I’m not defending Justin Trudeau. This is, after all, the man who absurdly pontificated on the need “to look at the root causes” of the Boston bombing while refusing to acknowledge it as an act of terrorism. It is also the same Trudeau who addressed the radical Reviving the Islamic Spirit conference in 2012.

But I’m most disappointed in Stephen Harper, the tough-on-crime and tough-on-“Islamicism” Prime Minister whose office, on Wednesday, offered up Roxanne James, Parliamentary Secretary to the Minister of Public Safety, as a guest on my radio show on London, Ont.’s AM980 to specifically discuss Trudeau’s visit to the mosque.

When the PMO arranged my interview with James, I was looking forward to hearing what the government had done or was doing to address the radicalization alleged at the Al Sunnah Al Nabawiah mosque. Shockingly, what I presumed was the most relevant question to the discussion, appeared to dumbfound James, who skirted it no fewer than three times, offering up only scripted condemnations of Justin Trudeau.

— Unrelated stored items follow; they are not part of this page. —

(* ===== verification/Constants.v ===== *)
(** * [arm_constants.h] and [arm_constants.c]: encodings and name tables *)
From S2P Require Import Prelude CInt.

(** ** Opcodes of data processing instructions (bits 24..21) *)
Definition AND : Z := 0.
Definition EOR : Z := 1.
Definition SUB : Z := 2.
Definition RSB : Z := 3.
Definition ADD : Z := 4.
Definition ADC : Z := 5.
Definition SBC : Z := 6.
Definition RSC : Z := 7.
Definition TST : Z := 8.
Definition TEQ : Z := 9.
Definition CMP : Z := 10.
Definition CMN : Z := 11.
Definition ORR : Z := 12.
Definition MOV : Z := 13.
Definition BIC : Z := 14.
Definition MVN : Z := 15.

(** ** Instruction types (bits 27..25) *)
Definition DATA_PROCESSING_SHIFT : Z := 0.
Definition DATA_PROCESSING_IMMEDIATE : Z := 1.
Definition LOAD_STORE_IMMEDIATE : Z := 2.
Definition LOAD_STORE_REGISTER : Z := 3.
Definition LOAD_STORE_MULTIPLE : Z := 4.
Definition BRANCH : Z := 5.
Definition LOAD_STORE_COPROC : Z := 6.
Definition COPROCESSOR_OTHERS_SWI : Z := 7.

(** ** Conditions (bits 31..28) *)
Definition EQ : Z := 0.
Definition NE : Z := 1.
Definition CS : Z := 2.
Definition CC : Z := 3.
Definition MI : Z := 4.
Definition PL : Z := 5.
Definition VS : Z := 6.
Definition VC : Z := 7.
Definition HI : Z := 8.
Definition LS : Z := 9.
Definition GE : Z := 10.
Definition LT : Z := 11.
Definition GT : Z := 12.
Definition LE : Z := 13.
Definition AL : Z := 14.

(** ** Registers *)
Definition SP : Z := 13.
Definition LR : Z := 14.
Definition PC : Z := 15.
Definition CPSR : Z := 16.
(** [trace.h] *)
Definition SPSR : Z := 17.

(** ** Processor modes *)
Definition USR : Z := 0x10.
Definition FIQ : Z := 0x11.
Definition IRQ : Z := 0x12.
Definition SVC : Z := 0x13.
Definition ABT : Z := 0x17.
Definition UND : Z := 0x1b.
Definition SYS : Z := 0x1f.

(** ** Exceptions *)
Definition RESET : Z := 1.
Definition UNDEFINED_INSTRUCTION : Z := 2.
Definition SOFTWARE_INTERRUPT : Z := 3.
Definition PREFETCH_ABORT : Z := 4.
Definition DATA_ABORT : Z := 5.
Definition IMPRECISE_ABORT : Z := 6.
Definition INTERRUPT : Z := 7.
Definition FAST_INTERRUPT : Z := 8.

(** ** Bits of the CPSR (the macros [N], [Z], [C], [V]) *)
Definition FLAG_N : Z := 31.
Definition FLAG_Z : Z := 30.
Definition FLAG_C : Z := 29.
Definition FLAG_V : Z := 28.

(** ** Shift operations (bits 6..5) *)
Definition LSL : Z := 0.
Definition LSR : Z := 1.
Definition ASR : Z := 2.
Definition ROR : Z := 3.

(** ** Name tables; a null entry is [None] *)
Definition arm_mode_names : list (option string) :=
  replicate 16 None ++
  [Some "USR"; Some "FIQ"; Some "IRQ"; Some "SVC"; None; None; None;
   Some "ABT"; None; None; None; Some "UND"; None; None; None; Some "SYS"]%string.

Definition arm_register_names : list string :=
  ["R00"; "R01"; "R02"; "R03"; "R04"; "R05"; "R06"; "R07"; "R08"; "R09"; "R10";
   "R11"; "R12"; "SP"; "LR"; "PC"; "CPSR"; "SPSR"]%string.

Definition arm_exception_names : list (option string) :=
  [None; Some "reset"; Some "undefined instruction"; Some "software interrupt";
   Some "prefetch abort"; Some "data abort"; Some "imprecise_abort";
   Some "interrupt"; Some "fast interrupt"]%string.

Definition arm_opcode_names : list string :=
  ["AND"; "EOR"; "SUB"; "RSB"; "ADD"; "ADC"; "SBC"; "RSC"; "TST"; "TEQ"; "CMP";
   "CMN"; "ORR"; "MOV"; "BIC"; "MVN"]%string.

(** Indexing a constant table; out of the table it is undefined. *)
Definition table_read {S A} (l : list A) (i : Z) : M S A :=
  match aget l i with Some x => ret x | None => undef OutOfBounds end.

Definition arm_get_exception_name {S} (exception : Z) : M S (option string) :=
  if exception <? 9 then table_read arm_exception_names exception else ret None.

Definition arm_get_mode_name {S} (mode : Z) : M S (option string) :=
  table_read arm_mode_names mode.

Definition arm_get_register_name {S} (reg : Z) : M S string :=
  table_read arm_register_names reg.

Definition arm_get_opcode_name {S} (code : Z) : M S string :=
  table_read arm_opcode_names code.

Lemma table_read_lt {S A} (l : list A) i (s : S) :
  0 <= i < Z.of_nat (length l) -> exists x, table_read l i s = Ret x s.
Proof. intros [x Hx]%aget_lt. exists x. unfold table_read. by rewrite Hx. Qed.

“I think it was completely outrageous. I think it’s completely unacceptable that the leader of the Liberal Party, Justin Trudeau, would associate with a group that allegedly radicalizes Canadians to join al-Qaeda and has even been listed by the Pentagon as a location known to them,” James told me during the live interview.

I asked, “Why is this a politics question and not a question of Canadian public safety and intelligence?”

I was expecting anything but the answer she gave.

“I thank you for that question, but as you know, I probably —I cannot comment on operational matters of national security, Andrew,” she said. “But I think the real question is here — Justin Trudeau knew about this. He knew about this and instead he went into this mosque, did a whole lot of handshaking and trying to win votes. He will stoop at nothing to try to win over terrorist organizations. I can’t believe this.”

Different approaches to the issue produced the same result.

Politics should never trump national security, if genuine public safety concerns exist within this discussion.

As has come to light since the original story broke, the terror connection of Al Sunnah Al Nabawiah came from several captured terrorists associated with the mosque — including its former Imam — in the late 1990s.

Does the mosque preach radicalism or hold any connections to terrorism now, or when Trudeau visited in 2011? I have no idea.

But if the only anti-Canadian event at the mosque that troubles Conservative government is an invitation to Justin Trudeau, the partisan attacks are far more “inexcusable” than Trudeau accepting it.